“High Drama: Colorado’s Historic Theatres,” by Daniel and Beth R. Barrett (Western Reflections, 208 pages, $19.95)
Inscribed on the curtain of the Tabor Grand Opera House, which once stood at 16th and Arapahoe streets in downtown Denver, were the words
So fleet the works of men/Back to the earth again-/Ancient and holy things fade like a dream.
The sentiment was often used to describe the life of H.A.W. Tabor, the ill-fated silver king who built the opera house. But it might just as well apply to all of Colorado’s opera houses. Of the 14 featured in “High Drama,” only five still stand, and several of them have been converted to inglorious uses.
Theater came to Colorado soon after the 1858 gold rush began. Performances at the Apollo Theatre, located in Larimer Square, were punctuated by shouts from the bar below. Hearty troupers played there, then made the circuit of the mining towns. The first opera house featured in the book, the McClellan, was built in Georgetown in 1869, over a furniture store. Its most dramatic performance might have been the fire that destroyed it in January 1892. As fire hoses froze and the flames took over, Mrs. McClellan was rescued through a third-floor window.
The grandest of all the opera houses probably was the Tabor Grand, built at a cost of $850,000. Charging theatergoers the unheard-of admission price of $2, it brought to Denver the world’s most famous thespians. But personal drama played there, too. Tabor’s wife begged her husband to allow her to attend opening night, but Tabor refused. And it was unseemly that he should escort his mistress, Baby Doe. So the Tabor box was empty. The Tabor reigned for only a decade, giving way to the Broadway Theater, at 17th and Broadway. Later converted to a movie theater, the Tabor was torn down as part of Denver’s urban renewal project.
Many opera houses became movie theaters. The Central City Opera House showed films for 20 years, beginning in 1910, at little profit. Owner Peter McFarlane let poor kids in free. He objected to showing love stories. “The public is getting tired of too much kissing,” he wrote a supplier.
Beth and Daniel Barrett write about the 1940s revival of melodrama at the Imperial Hotel in Cripple Creek. Owners Wayne and Dorothy Mackin first featured hiss-the-villain plays, but later sought out original 19th-century melodramas.
“Homestead: Modern Pioneers Pursuing the Edge of Possibility,” by Jane Kirkpatrick (WaterBrook, 384 pages, $13.99)
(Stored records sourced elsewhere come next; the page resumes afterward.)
(** * tiger-tracker: the price ingestion loop of [ingest.py]

    A shallow embedding of [ingest.py]: the three tables and the catalog
    objects the script creates, one database connection with its open
    transaction, the HTTP price fetch, one ingest cycle and the driver loop
    of [main].  Code that talks to the store runs in a state-and-exception
    monad over the connection; the network, the clock, injected store
    failures and the arrival of Ctrl+C are inputs of each cycle. *)

From Stdlib Require Import ZArith QArith.QArith_base.
From stdpp Require Import gmap strings list.

Local Open Scope string_scope.
Local Open Scope list_scope.
Local Open Scope Z_scope.

(** ** Rows of the three tables *)

(** [users (id SERIAL PRIMARY KEY, name TEXT)] *)
Record user_row := mkUser { u_id : Z; u_name : string }.

(** [assets (id SERIAL PRIMARY KEY, symbol TEXT, name TEXT)] *)
Record asset_row := mkAsset { a_id : Z; a_symbol : string; a_name : string }.

#[global] Instance user_row_eq_dec : EqDecision user_row.
Proof. solve_decision. Defined.
#[global] Instance asset_row_eq_dec : EqDecision asset_row.
Proof. solve_decision. Defined.

#[global] Instance Q_eq_dec : EqDecision Q.
Proof. solve_decision. Defined.

(** [transactions (id SERIAL, user_id, asset_id, amount, price_usd, ts,
    PRIMARY KEY (id, ts))].  A price is the decimal value of the JSON number,
    which the script passes through untouched; a timestamp is a number of
    microseconds. *)
Record tx_row := mkTx {
  t_id : Z;
  t_user_id : Z;
  t_asset_id : Z;
  t_amount : Z;
  t_price_usd : Q;
  t_ts : Z
}.

#[global] Instance tx_row_eq_dec : EqDecision tx_row.
Proof. solve_decision. Defined.

(** A tuple of [rows] in [ingest_once]:
    [(user_id, asset_id, amount, price_usd, ts)]. *)
Definition tx_values : Type := (Z * Z * Z * Q * Z)%type.

(** ** Exceptions *)

Inductive db_error :=
| UndefinedTable (table : string)
| DuplicateRelation (name : string)
| UniqueViolation (constraint : string)
| ForeignKeyViolation (constraint : string)
| InvalidOnConflict
| TableNotEmpty (table : string)
| OperationalError
| InterfaceError.

Inductive exn :=
| HTTPError (status : Z)          (* requests.HTTPError *)
| Timeout                         (* requests.Timeout *)
| ConnectionError                 (* requests.ConnectionError *)
| JSONDecodeError                 (* raised by r.json() *)
| KeyError (key : string)
| DatabaseError (e : db_error)    (* psycopg2.Error *)
| RuntimeError (msg : string)
| KeyboardInterrupt.

#[global] Instance db_error_eq_dec : EqDecision db_error.
Proof. solve_decision. Defined.
#[global] Instance exn_eq_dec : EqDecision exn.
Proof. solve_decision. Defined.

(** [isinstance(e, requests.HTTPError)]: the timeout and connection errors of
    requests are siblings of [HTTPError] under [RequestException], not
    subclasses of it. *)
Definition isinstance_HTTPError (e : exn) : bool :=
  match e with HTTPError _ => true | _ => false end.

(** [isinstance(e, Exception)]: [KeyboardInterrupt] derives from
    [BaseException] only. *)
Definition isinstance_Exception (e : exn) : bool :=
  match e with KeyboardInterrupt => false | _ => true end.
Newcomers Jane and Jerry Kirkpatrick considered themselves outsiders on their ranch in remote Oregon. But after surviving an airplane crash and spending time in the hospital, they came home to realize they were part of a community – and a community where rural neighbors looked after each other. While women prepared food, men finished installing irrigation pipes. Without the pipes, the couple couldn’t raise crops, and without crops, they’d loose their ranch.
How could they repay, Jane asked.
“It’s a gift,” a friend replied. “You pass on the pleasure of gifts by enjoying them.”
“Just pass it on,” the friend’s husband said. “That’s how we get along here.”
Kirkpatrick’s story of building a farm at Starvation Point, was first published some years ago. This new edition brings readers up to date on what’s happened with the couple as they’ve settled in and grown older.
The two quit their jobs after acquiring the acreage, which was accessible only by air or a perilous road. Their intention was to grow grapes, although neither had ever farmed before, and Jerry had a bad back. Still, the couple felt called to do this.
“Homestead” is an uplifting book, but Kirkpatrick does not make light of the hardships and the personal turmoil. She tells about Jerry’s son, a one-time drug user who occasionally backslides. And she writes about the despair and harsh work of digging sagebrush and fighting rattlesnakes. The difficulties were outweighed by the challenge and sense of accomplishment of making a home in the wilderness and becoming part of a far-flung community of neighbors, whose care for and dependence on each other brings to mind a network of 19th-century homesteaders.
Sandra Dallas is a Denver novelist who writes monthly about new regional nonfiction.